## THE RECORDS
========================================================================

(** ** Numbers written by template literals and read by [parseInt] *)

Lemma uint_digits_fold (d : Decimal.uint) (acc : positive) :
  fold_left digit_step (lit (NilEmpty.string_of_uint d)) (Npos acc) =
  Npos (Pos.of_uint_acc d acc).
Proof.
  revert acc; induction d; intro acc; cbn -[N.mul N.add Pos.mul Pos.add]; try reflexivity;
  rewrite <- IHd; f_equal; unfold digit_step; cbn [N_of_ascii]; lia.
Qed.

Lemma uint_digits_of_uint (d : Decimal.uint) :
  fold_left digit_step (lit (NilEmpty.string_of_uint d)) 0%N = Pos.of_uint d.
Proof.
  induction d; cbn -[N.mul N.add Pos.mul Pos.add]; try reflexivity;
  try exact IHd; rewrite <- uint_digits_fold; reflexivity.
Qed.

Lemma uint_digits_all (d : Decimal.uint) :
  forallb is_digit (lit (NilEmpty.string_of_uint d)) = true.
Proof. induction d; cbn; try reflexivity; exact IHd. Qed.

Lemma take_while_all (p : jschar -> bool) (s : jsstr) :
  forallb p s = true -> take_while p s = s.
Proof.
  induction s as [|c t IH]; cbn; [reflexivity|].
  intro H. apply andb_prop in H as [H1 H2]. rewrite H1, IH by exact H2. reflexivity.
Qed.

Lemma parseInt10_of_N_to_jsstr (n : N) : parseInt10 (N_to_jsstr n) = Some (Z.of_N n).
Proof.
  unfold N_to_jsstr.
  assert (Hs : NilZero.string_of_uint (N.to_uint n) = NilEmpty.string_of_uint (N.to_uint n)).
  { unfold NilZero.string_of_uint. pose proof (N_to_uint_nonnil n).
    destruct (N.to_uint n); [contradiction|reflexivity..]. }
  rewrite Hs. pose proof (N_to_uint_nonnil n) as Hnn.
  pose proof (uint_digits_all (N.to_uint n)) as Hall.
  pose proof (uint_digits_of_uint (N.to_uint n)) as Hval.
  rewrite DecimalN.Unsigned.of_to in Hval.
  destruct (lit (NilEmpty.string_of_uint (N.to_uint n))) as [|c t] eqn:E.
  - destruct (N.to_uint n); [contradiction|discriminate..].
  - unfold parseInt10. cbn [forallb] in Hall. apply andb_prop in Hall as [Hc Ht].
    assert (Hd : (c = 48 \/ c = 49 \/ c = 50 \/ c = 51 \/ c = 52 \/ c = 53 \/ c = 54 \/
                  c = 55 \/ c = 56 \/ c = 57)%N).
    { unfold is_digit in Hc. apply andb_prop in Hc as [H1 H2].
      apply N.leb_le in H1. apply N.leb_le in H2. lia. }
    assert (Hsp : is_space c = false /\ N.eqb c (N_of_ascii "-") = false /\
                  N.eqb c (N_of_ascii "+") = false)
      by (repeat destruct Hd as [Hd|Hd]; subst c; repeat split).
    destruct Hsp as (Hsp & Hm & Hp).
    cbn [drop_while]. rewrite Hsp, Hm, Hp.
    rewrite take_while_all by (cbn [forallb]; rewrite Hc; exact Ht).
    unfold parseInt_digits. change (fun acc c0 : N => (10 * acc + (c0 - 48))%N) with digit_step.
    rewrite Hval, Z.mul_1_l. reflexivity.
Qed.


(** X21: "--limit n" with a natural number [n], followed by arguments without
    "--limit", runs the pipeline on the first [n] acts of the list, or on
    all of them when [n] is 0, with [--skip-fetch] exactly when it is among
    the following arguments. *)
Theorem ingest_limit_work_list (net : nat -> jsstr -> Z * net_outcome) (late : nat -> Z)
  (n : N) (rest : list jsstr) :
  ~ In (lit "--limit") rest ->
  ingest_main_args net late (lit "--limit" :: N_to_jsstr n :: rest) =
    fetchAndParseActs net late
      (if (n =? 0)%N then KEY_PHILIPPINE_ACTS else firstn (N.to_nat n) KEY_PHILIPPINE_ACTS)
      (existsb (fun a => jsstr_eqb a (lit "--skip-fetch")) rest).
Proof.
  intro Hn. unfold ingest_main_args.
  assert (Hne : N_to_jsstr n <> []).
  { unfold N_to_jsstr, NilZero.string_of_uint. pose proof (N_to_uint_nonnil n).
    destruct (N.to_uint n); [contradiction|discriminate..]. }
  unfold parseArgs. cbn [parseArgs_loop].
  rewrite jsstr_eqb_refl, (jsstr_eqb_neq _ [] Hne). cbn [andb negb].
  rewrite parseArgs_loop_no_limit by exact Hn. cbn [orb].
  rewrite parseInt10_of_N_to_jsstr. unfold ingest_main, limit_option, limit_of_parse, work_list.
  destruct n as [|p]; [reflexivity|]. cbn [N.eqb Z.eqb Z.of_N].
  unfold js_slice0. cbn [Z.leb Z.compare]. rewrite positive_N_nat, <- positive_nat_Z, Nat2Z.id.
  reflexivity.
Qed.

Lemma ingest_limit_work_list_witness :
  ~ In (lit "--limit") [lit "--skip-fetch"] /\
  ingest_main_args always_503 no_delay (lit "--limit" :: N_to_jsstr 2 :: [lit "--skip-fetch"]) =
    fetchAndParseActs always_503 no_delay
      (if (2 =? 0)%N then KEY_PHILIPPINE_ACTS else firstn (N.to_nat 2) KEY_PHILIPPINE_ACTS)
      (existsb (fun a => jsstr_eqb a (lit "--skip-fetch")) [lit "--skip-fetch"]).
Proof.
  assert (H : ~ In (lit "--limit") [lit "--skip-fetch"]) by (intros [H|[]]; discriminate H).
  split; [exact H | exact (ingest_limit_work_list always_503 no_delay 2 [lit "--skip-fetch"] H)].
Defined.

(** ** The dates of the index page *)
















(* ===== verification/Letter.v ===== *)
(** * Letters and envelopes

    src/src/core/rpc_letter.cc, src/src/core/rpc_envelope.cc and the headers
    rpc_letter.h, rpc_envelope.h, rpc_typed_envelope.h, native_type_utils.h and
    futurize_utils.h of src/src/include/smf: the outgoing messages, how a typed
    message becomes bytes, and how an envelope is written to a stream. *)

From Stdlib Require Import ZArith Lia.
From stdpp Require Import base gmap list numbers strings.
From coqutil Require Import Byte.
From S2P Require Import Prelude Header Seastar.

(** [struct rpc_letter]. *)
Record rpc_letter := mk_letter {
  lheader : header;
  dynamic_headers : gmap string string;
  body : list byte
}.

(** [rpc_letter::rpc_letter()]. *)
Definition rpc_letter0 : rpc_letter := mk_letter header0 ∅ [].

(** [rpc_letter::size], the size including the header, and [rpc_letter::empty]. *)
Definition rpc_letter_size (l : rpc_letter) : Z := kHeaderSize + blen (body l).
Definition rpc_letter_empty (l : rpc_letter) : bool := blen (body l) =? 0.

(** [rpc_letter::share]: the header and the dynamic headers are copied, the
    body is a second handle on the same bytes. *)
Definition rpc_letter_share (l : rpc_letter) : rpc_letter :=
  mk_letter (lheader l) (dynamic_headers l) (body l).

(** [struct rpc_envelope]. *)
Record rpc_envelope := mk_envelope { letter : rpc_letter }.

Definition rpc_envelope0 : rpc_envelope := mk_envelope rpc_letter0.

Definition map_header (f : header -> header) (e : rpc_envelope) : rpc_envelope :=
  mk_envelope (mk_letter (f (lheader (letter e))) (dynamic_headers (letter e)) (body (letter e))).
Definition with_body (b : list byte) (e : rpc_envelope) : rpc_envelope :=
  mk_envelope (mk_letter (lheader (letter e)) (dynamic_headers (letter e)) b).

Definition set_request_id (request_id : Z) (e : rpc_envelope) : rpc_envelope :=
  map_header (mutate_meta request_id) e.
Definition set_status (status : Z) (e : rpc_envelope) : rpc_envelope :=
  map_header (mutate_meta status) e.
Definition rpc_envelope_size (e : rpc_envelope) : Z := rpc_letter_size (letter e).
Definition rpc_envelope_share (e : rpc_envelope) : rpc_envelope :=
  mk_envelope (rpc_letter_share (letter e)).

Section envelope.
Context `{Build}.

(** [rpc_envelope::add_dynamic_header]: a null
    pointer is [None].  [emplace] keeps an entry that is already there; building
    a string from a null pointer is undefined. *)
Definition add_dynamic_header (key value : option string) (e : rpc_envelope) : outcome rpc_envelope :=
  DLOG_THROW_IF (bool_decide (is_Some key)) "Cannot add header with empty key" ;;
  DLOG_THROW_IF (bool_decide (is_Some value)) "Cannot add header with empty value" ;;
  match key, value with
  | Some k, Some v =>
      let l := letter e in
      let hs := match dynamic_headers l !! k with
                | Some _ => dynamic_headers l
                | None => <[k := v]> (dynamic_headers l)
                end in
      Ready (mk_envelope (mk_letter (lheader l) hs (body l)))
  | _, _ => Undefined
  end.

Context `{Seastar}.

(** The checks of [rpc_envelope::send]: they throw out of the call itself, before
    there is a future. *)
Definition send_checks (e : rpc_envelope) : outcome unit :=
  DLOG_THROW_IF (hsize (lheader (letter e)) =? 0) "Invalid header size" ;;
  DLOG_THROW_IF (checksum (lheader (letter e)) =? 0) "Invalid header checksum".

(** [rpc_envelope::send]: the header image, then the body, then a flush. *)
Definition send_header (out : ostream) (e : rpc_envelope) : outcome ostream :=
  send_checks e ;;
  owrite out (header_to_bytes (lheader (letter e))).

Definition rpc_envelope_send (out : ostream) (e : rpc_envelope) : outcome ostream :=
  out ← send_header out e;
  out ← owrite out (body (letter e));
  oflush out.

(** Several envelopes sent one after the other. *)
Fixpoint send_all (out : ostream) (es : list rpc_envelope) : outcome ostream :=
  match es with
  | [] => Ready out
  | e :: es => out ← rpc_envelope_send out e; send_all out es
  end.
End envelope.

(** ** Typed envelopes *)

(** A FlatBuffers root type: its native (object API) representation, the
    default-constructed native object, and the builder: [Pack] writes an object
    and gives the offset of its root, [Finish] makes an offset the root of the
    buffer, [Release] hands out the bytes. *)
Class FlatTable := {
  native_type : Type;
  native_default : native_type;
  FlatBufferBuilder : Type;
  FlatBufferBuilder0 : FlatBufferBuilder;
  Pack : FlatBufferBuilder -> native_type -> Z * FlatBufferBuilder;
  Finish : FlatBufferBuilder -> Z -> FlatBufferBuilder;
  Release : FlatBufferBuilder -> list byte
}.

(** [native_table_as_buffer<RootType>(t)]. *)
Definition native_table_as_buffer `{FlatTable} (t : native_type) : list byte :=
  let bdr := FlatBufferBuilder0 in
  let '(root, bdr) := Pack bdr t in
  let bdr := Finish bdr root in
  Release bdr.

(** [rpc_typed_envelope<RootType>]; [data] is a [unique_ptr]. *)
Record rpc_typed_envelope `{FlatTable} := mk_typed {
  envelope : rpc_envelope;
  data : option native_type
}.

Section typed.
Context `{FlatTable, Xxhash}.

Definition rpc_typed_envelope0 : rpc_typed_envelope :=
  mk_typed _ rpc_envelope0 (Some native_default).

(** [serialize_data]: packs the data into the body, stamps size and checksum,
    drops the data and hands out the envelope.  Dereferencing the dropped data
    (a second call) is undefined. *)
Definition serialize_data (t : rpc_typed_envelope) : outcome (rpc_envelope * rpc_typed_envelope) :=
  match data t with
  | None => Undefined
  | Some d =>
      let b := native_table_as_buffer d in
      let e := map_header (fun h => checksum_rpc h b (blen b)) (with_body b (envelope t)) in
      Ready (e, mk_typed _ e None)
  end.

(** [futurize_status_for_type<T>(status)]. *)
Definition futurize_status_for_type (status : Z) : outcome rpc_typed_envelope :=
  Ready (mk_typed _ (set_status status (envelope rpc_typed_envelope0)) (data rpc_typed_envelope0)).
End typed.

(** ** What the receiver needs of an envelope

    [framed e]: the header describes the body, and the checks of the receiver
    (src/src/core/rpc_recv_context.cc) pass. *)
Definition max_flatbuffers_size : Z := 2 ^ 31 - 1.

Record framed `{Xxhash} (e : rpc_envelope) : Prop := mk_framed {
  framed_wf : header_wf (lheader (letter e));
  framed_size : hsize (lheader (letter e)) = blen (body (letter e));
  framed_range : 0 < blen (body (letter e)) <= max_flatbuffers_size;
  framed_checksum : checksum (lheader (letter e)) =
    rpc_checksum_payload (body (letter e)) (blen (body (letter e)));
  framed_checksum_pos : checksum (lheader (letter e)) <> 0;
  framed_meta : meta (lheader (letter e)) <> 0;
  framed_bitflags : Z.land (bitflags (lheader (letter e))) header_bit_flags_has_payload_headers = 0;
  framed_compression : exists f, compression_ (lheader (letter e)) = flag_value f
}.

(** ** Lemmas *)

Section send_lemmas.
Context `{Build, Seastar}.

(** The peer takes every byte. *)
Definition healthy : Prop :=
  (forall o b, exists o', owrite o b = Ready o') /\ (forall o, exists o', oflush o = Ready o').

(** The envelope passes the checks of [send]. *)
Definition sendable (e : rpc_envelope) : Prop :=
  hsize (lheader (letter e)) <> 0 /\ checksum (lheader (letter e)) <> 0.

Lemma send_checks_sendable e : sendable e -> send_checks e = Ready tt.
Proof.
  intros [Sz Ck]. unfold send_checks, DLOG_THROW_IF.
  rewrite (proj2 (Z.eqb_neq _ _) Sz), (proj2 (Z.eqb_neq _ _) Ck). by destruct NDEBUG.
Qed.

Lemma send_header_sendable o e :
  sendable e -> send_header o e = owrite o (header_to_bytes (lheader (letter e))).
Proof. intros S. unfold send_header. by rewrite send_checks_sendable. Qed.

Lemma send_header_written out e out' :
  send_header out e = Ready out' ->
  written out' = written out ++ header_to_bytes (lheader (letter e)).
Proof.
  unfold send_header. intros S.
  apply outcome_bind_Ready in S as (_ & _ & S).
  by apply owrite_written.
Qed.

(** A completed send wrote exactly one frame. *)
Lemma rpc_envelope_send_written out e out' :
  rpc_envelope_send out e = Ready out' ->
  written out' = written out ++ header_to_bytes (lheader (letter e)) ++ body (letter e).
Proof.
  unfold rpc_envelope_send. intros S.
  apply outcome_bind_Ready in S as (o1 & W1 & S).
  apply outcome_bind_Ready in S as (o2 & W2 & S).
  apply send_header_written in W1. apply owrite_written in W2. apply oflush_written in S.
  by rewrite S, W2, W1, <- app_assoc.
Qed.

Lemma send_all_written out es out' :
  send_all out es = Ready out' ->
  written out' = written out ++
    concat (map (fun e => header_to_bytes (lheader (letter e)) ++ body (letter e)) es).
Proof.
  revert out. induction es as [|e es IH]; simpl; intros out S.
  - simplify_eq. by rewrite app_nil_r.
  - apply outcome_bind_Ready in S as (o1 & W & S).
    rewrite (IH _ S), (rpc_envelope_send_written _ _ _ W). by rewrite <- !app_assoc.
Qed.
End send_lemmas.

========================================================================

## TASK GOAL
Start with the line above that contains "let bdr := Finish bdr root in" and stop after the line that contains "Prop := mk_framed". Output those lines exactly, and only those.

## ANSWER TO THIS EXERCISE
  let bdr := Finish bdr root in
  Release bdr.

(** [rpc_typed_envelope<RootType>]; [data] is a [unique_ptr]. *)
Record rpc_typed_envelope `{FlatTable} := mk_typed {
  envelope : rpc_envelope;
  data : option native_type
}.

Section typed.
Context `{FlatTable, Xxhash}.

Definition rpc_typed_envelope0 : rpc_typed_envelope :=
  mk_typed _ rpc_envelope0 (Some native_default).

(** [serialize_data]: packs the data into the body, stamps size and checksum,
    drops the data and hands out the envelope.  Dereferencing the dropped data
    (a second call) is undefined. *)
Definition serialize_data (t : rpc_typed_envelope) : outcome (rpc_envelope * rpc_typed_envelope) :=
  match data t with
  | None => Undefined
  | Some d =>
      let b := native_table_as_buffer d in
      let e := map_header (fun h => checksum_rpc h b (blen b)) (with_body b (envelope t)) in
      Ready (e, mk_typed _ e None)
  end.

(** [futurize_status_for_type<T>(status)]. *)
Definition futurize_status_for_type (status : Z) : outcome rpc_typed_envelope :=
  Ready (mk_typed _ (set_status status (envelope rpc_typed_envelope0)) (data rpc_typed_envelope0)).
End typed.

(** ** What the receiver needs of an envelope

    [framed e]: the header describes the body, and the checks of the receiver
    (src/src/core/rpc_recv_context.cc) pass. *)
Definition max_flatbuffers_size : Z := 2 ^ 31 - 1.

Record framed `{Xxhash} (e : rpc_envelope) : Prop := mk_framed {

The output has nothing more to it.